(Stored data entries)
• • • • •

(** * HN Daily Digest: a shallow embedding of [hn_digest.py]

    The pipeline of [hn_digest.py] is embedded function by function:
    [_request_with_retry], [find_top_posts_yesterday], [fetch_article],
    [fetch_item], [fetch_top_comments], [render_section], [generate_pdf]
    and [main].  Python exceptions are an error monad, JSON documents are
    an inductive type with the dynamic operations the script applies to
    them, and everything the script obtains from outside (HTTP responses,
    thread completion order, the clock, the third-party libraries) is an
    explicit argument. *)

From Stdlib Require Import ZArith List String Ascii Bool Lia.
From Stdlib Require Import Permutation Sorted DecimalString.
From Stdlib Require DecimalPos DecimalZ.
Import ListNotations.

Set Warnings "-register-all".

Open Scope list_scope.
Open Scope string_scope.
Open Scope Z_scope.

(** ** Exceptions *)

(** The exception classes the script can meet.  [SystemExit] is raised by
    [sys.exit]; it derives from [BaseException], not from [Exception]. *)
Inductive exn : Type :=
| RequestException
| KeyError
| TypeError
| AttributeError
| ValueError
| OverflowError
| RecursionError
| OSError
| OtherError
| SystemExit (code : Z).

Inductive result (A : Type) : Type :=
| Ok (a : A)
| Raise (e : exn).

Arguments Ok {A} a.
Arguments Raise {A} e.

Definition bind {A B : Type} (m : result A) (k : A -> result B) : result B :=
  match m with
  | Ok a => k a
  | Raise e => Raise e
  end.

Notation "x <- m ;; k" := (bind m (fun x => k))
  (at level 61, m at next level, right associativity).

(** [except requests.RequestException]. *)
Definition is_RequestException (e : exn) : bool :=
  match e with
  | RequestException => true
  | _ => false
  end.

(** [except Exception]: every class of the model but [SystemExit]. *)
Definition is_Exception (e : exn) : bool :=
  match e with
  | SystemExit _ => false
  | _ => true
  end.

(** [try: body  except <catches>: handler]. *)
Definition try_except {A : Type} (body : result A) (catches : exn -> bool)
  (handler : exn -> result A) : result A :=
  match body with
  | Ok a => Ok a
  | Raise e => if catches e then handler e else Raise e
  end.

(** [for x in l: body x], collecting what the body yields. *)
Fixpoint mapM {A B : Type} (f : A -> result B) (l : list A) : result (list B) :=
  match l with
  | [] => Ok []
  | x :: l' => y <- f x ;; ys <- mapM f l' ;; Ok (y :: ys)
  end.

(** ** Strings *)

Definition dq : string := String "034"%char EmptyString.
Definition nl : string := String "010"%char EmptyString.

(** Template texts are written with a backquote where the script has a
    double quote; [q] puts the double quotes back. *)
Fixpoint q (s : string) : string :=
  match s with
  | EmptyString => EmptyString
  | String c s' => String (if Ascii.eqb c "`"%char then "034"%char else c) (q s')
  end.

(** [str.startswith]. *)
Definition startswith (s p : string) : bool := String.prefix p s.

(** [sep.join(l)]. *)
Fixpoint join (sep : string) (l : list string) : string :=
  match l with
  | [] => ""
  | [x] => x
  | x :: l' => x ++ sep ++ join sep l'
  end.

(** [s.replace(c, r)] for a one-character pattern [c]. *)
Fixpoint replace_char (c : ascii) (r : string) (s : string) : string :=
  match s with
  | EmptyString => EmptyString
  | String a s' =>
      if Ascii.eqb a c then r ++ replace_char c r s'
      else String a (replace_char c r s')
  end.

(** A [str] is held as its UTF-8 encoding.  A character is a byte that is
    no continuation byte together with the continuation bytes that follow
    it; [len], slices and iteration go by characters, not by bytes. *)
Definition is_continuation (c : ascii) : bool :=
  let n := nat_of_ascii c in ((128 <=? n) && (n <? 192))%nat.

(** [len(s)]. *)
Fixpoint str_len (s : string) : nat :=
  match s with
  | EmptyString => O
  | String c s' => if is_continuation c then str_len s' else S (str_len s')
  end.

(** [s[:n]]. *)
Fixpoint str_take (n : nat) (s : string) : string :=
  match s with
  | EmptyString => EmptyString
  | String c s' =>
      if is_continuation c then String c (str_take n s')
      else
        match n with
        | O => EmptyString
        | S n' => String c (str_take n' s')
        end
  end.

(** The characters of a string, as [for c in s] visits them. *)
Fixpoint str_chars (s : string) : list string :=
  match s with
  | EmptyString => []
  | String c s' =>
      match s' with
      | String c' _ =>
          if is_continuation c' then
            match str_chars s' with
            | ch :: rest => String c ch :: rest
            | [] => [String c EmptyString]
            end
          else String c EmptyString :: str_chars s'
      | EmptyString => [String c EmptyString]
      end
  end.

(** [ord(ch)] of a character. *)
Definition code_point (ch : string) : Z :=
  match ch with
  | EmptyString => 0
  | String c rest =>
      let n := Z.of_nat (nat_of_ascii c) in
      let lead :=
        if n <? 128 then n
        else if n <? 224 then n mod 32
        else if n <? 240 then n mod 16
        else n mod 8 in
      fold_left (fun cp b => cp * 64 + Z.of_nat (nat_of_ascii b) mod 64)
        (list_ascii_of_string rest) lead
  end.

(** [s.isascii()]. *)
Definition isascii (s : string) : bool :=
  forallb (fun c => (nat_of_ascii c <? 128)%nat) (list_ascii_of_string s).

(** [str(n)] for a Python integer. *)
Definition str_int (n : Z) : string := NilZero.string_of_int (Z.to_int n).

(** [s[:stop]] on a sequence, with Python's treatment of a negative stop. *)
Definition slice_to {A : Type} (l : list A) (stop : Z) : list A :=
  if 0 <=? stop then firstn (Z.to_nat stop) l
  else firstn (Z.to_nat (Z.of_nat (List.length l) + stop)) l.

(** ** JSON values as Python objects *)

(** What [resp.json()] builds: [None], [bool], [int], [str], [list], [dict].
    Numbers are integers (fractional JSON numbers are outside the model); a
    dict is a list of items, the first item of a key being its entry. *)
Inductive json : Type :=
| JNull
| JBool (b : bool)
| JNum (n : Z)
| JStr (s : string)
| JArr (l : list json)
| JObj (items : list (string * json)).
(** * mmark: citation-to-bibliography resolution (package mparser)

    A shallow embedding of the bibliography code of mmark's [mparser]
    package: the reference-block lexer ([IsReference], [ReferenceHook],
    [fmtReference]), the anchor extractor ([anchorFromReference]), the
    title index ([authContFromTitle]), the citation collector and assembler
    ([CitationToBibliography]) and the back-matter splicer
    ([NodeBackMatter], [AddBibliography]).

    Go values are modelled as follows.
    - [int] is [Z]; every length in this code is far below 2^63, so no
      wrap-around is involved.
    - [string] is a list of bytes ([bytes]); [[]byte] is a [Slice]: the
      visible elements together with the spare capacity behind them, because
      a Go slice expression [s[:hi]] is checked against [cap(s)], not
      [len(s)].
    - A run-time panic is the [Panic] result of the [result] monad.
    - The document tree is a rose tree whose nodes embed either [ast.Leaf]
      or [ast.Container]; a node pointer is the path from the root.
    - [log.Printf] appends to a list of log entries that is returned. *)

From Stdlib Require Import ZArith Ascii String List Lia Bool ZifyBool.
From Stdlib Require Import DecimalString DecimalZ DecimalPos.
From stdpp Require Import base tactics option list gmap strings sorting.

Local Open Scope Z_scope.

(** ** Bytes, strings and the panic monad *)

Definition bytes := list ascii.

(** [[]byte("...")] and Go string literals. *)
Definition lit (s : string) : bytes := list_ascii_of_string s.

Inductive PanicKind :=
| IndexOutOfRange
| SliceBoundsOutOfRange
| NilDereference
| LeafSetChildren.

Inductive result (A : Type) :=
| Ok (a : A)
| Panic (k : PanicKind).
Arguments Ok {A} a.
Arguments Panic {A} k.

Global Instance result_ret : MRet result := fun _ a => Ok a.
Global Instance result_bind : MBind result := fun _ _ f r =>
  match r with
  | Ok a => f a
  | Panic k => Panic k
  end.

(** ** Go slices of bytes *)

Record Slice := mkSlice {
  elems : bytes;   (* s[0], ..., s[len(s)-1] *)
  spare : bytes    (* the backing array between len(s) and cap(s) *)
}.

Definition ofBytes (b : bytes) : Slice := mkSlice b [].

Definition len (s : Slice) : Z := Z.of_nat (length (elems s)).
Definition cap (s : Slice) : Z :=
  Z.of_nat (length (elems s) + length (spare s)).
Definition lenB (b : bytes) : Z := Z.of_nat (length b).

(** [s[i]]: panics unless [0 <= i < len(s)]. *)
Definition at_ (s : Slice) (i : Z) : result ascii :=
  if (0 <=? i) && (i <? len s) then
    match nth_error (elems s) (Z.to_nat i) with
    | Some c => Ok c
    | None => Panic IndexOutOfRange
    end
  else Panic IndexOutOfRange.

(** [s[lo:hi]]: panics unless [0 <= lo <= hi <= cap(s)]. *)
Definition reslice (s : Slice) (lo hi : Z) : result Slice :=
  if (0 <=? lo) && (lo <=? hi) && (hi <=? cap s) then
    let arr := (elems s ++ spare s)%list in
    Ok (mkSlice (firstn (Z.to_nat (hi - lo)) (skipn (Z.to_nat lo) arr))
                (skipn (Z.to_nat hi) arr))
  else Panic SliceBoundsOutOfRange.

(** [s[lo:]] is [s[lo:len(s)]] and [s[:hi]] is [s[0:hi]]. *)
Definition sliceFrom (s : Slice) (lo : Z) : result Slice := reslice s lo (len s).
Definition sliceTo (s : Slice) (hi : Z) : result Slice := reslice s 0 hi.

(** ** The [bytes] package *)

(** [bytes.HasPrefix]. *)
Fixpoint HasPrefix (s prefix : bytes) : bool :=
  match prefix, s with
  | [], _ => true
  | _ :: _, [] => false
  | p :: prefix', c :: s' => Ascii.eqb c p && HasPrefix s' prefix'
  end.

(** The first index at which [sep] occurs in [s], if any. *)
Fixpoint indexOpt (s sep : bytes) : option nat :=
  if HasPrefix s sep then Some 0%nat
  else match s with
       | [] => None
       | _ :: s' => option_map S (indexOpt s' sep)
       end.

(** [bytes.Index]: the first index of [sep] in [s], or [-1]. *)
Definition Index (s sep : bytes) : Z :=
  match indexOpt s sep with
  | Some i => Z.of_nat i
  | None => -1
  end.

(** ** Reference-block lexer *)

(** [IsReference]: Go's [(nil, false)] is [None], [(span, true)] is
    [Some span]. *)
Definition IsReference (data : Slice) : result (option Slice) :=
  let typ := lit "" in
  let typ := if HasPrefix (elems data) (lit "<reference ")
             then lit "</reference>" else typ in
  let typ := if HasPrefix (elems data) (lit "<referencegroup ")
             then lit "</referencegroup>" else typ in
  if decide (typ = lit "") then Ok None
  else
    rest ← sliceFrom data (lenB typ);
    let end_ := Index (elems rest) typ in
    if (end_ >? len data) || (end_ =? 0) then Ok None
    else
      span ← sliceTo data (end_ + 2 * lenB typ);
      Ok (Some span).

(** ** Anchor extractor *)

(** The loop [for i < len(data) && data[i] != quote { i++ }], run on the
    bytes from index [i] on; the result is the final value of [i]. *)
Fixpoint scanQuote (rest : bytes) (quote : ascii) (i : Z) : Z :=
  match rest with
  | [] => i
  | c :: rest' =>
      if Ascii.eqb c quote then i else scanQuote rest' quote (i + 1)
  end.

(** [anchorFromReference]: Go's [nil] is [None]. *)
Definition anchorFromReference (data : Slice) : result (option Slice) :=
  if negb (HasPrefix (elems data) (lit "<reference "))
     && negb (HasPrefix (elems data) (lit "<referencegroup "))
  then Ok None
  else
    let anchor := Index (elems data) (lit "anchor=") in
    if anchor <? 0 then Ok None
    else
      let beg := anchor + 7 in
      if beg >=? len data then Ok None
      else
        quote ← at_ data beg;
        let i := beg + 1 in
        let i := scanQuote (skipn (Z.to_nat i) (elems data)) quote i in
        if i >=? len data then Ok None
        else
          a ← reslice data (beg + 1) i;
          Ok (Some a).

(** ** Library functions outside the repository

    [encoding/xml] and the Unicode-aware [bytes.ToLower] and
    [strings.EqualFold] are not part of the program; the program is verified
    against any implementation of them.  [reference.Reference] (package
    [mast/reference] of this repository, whose declarations are not among
    the sources at hand) is an opaque record type here. *)
Class GoLib := {
  Reference : Type;
  error : Type;
  (* xml.Unmarshal(data, &x): the error, or the decoded x *)
  xmlUnmarshal : bytes -> error + Reference;
  (* xml.MarshalIndent(x, prefix, indent) *)
  xmlMarshalIndent : Reference -> bytes -> bytes -> error + Slice;
  ToLower : bytes -> bytes;
  EqualFold : bytes -> bytes -> bool
}.

(** ASCII letters only: what [bytes.ToLower] and [strings.EqualFold] do on
    input without bytes above 127. *)
Definition asciiLower (c : ascii) : ascii :=
  let n := nat_of_ascii c in
  if ((65 <=? n) && (n <=? 90))%nat then ascii_of_nat (n + 32) else c.

Definition asciiToLower (b : bytes) : bytes := map asciiLower b.

Fixpoint bytesEqb (s t : bytes) : bool :=
  match s, t with
  | [], [] => true
  | c :: s', d :: t' => Ascii.eqb c d && bytesEqb s' t'
  | _, _ => false
  end.

Definition asciiEqualFold (s t : bytes) : bool :=
  bytesEqb (asciiToLower s) (asciiToLower t).

(** ** [sort.Strings]: ascending byte-wise lexicographic order *)

Fixpoint strLeb (a b : bytes) : bool :=
  match a, b with
  | [], _ => true
  | _ :: _, [] => false
  | x :: a', y :: b' =>
      if (nat_of_ascii x <? nat_of_ascii y)%nat then true
      else if (nat_of_ascii y <? nat_of_ascii x)%nat then false
      else strLeb a' b'
  end.

Definition strLe (a b : bytes) : Prop := strLeb a b = true.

• • • • •

--- DIRECTIONS FOR THIS TASK ---
From the records above, reproduce exactly the lines from the one with "if n <? 128 then n" to the one with "list A) (stop", both included, and no others.

--- SOLUTION TO THIS EXERCISE ---
        if n <? 128 then n
        else if n <? 224 then n mod 32
        else if n <? 240 then n mod 16
        else n mod 8 in
      fold_left (fun cp b => cp * 64 + Z.of_nat (nat_of_ascii b) mod 64)
        (list_ascii_of_string rest) lead
  end.

(** [s.isascii()]. *)
Definition isascii (s : string) : bool :=
  forallb (fun c => (nat_of_ascii c <? 128)%nat) (list_ascii_of_string s).

(** [str(n)] for a Python integer. *)
Definition str_int (n : Z) : string := NilZero.string_of_int (Z.to_int n).

(** [s[:stop]] on a sequence, with Python's treatment of a negative stop. *)
Definition slice_to {A : Type} (l : list A) (stop : Z) : list A :=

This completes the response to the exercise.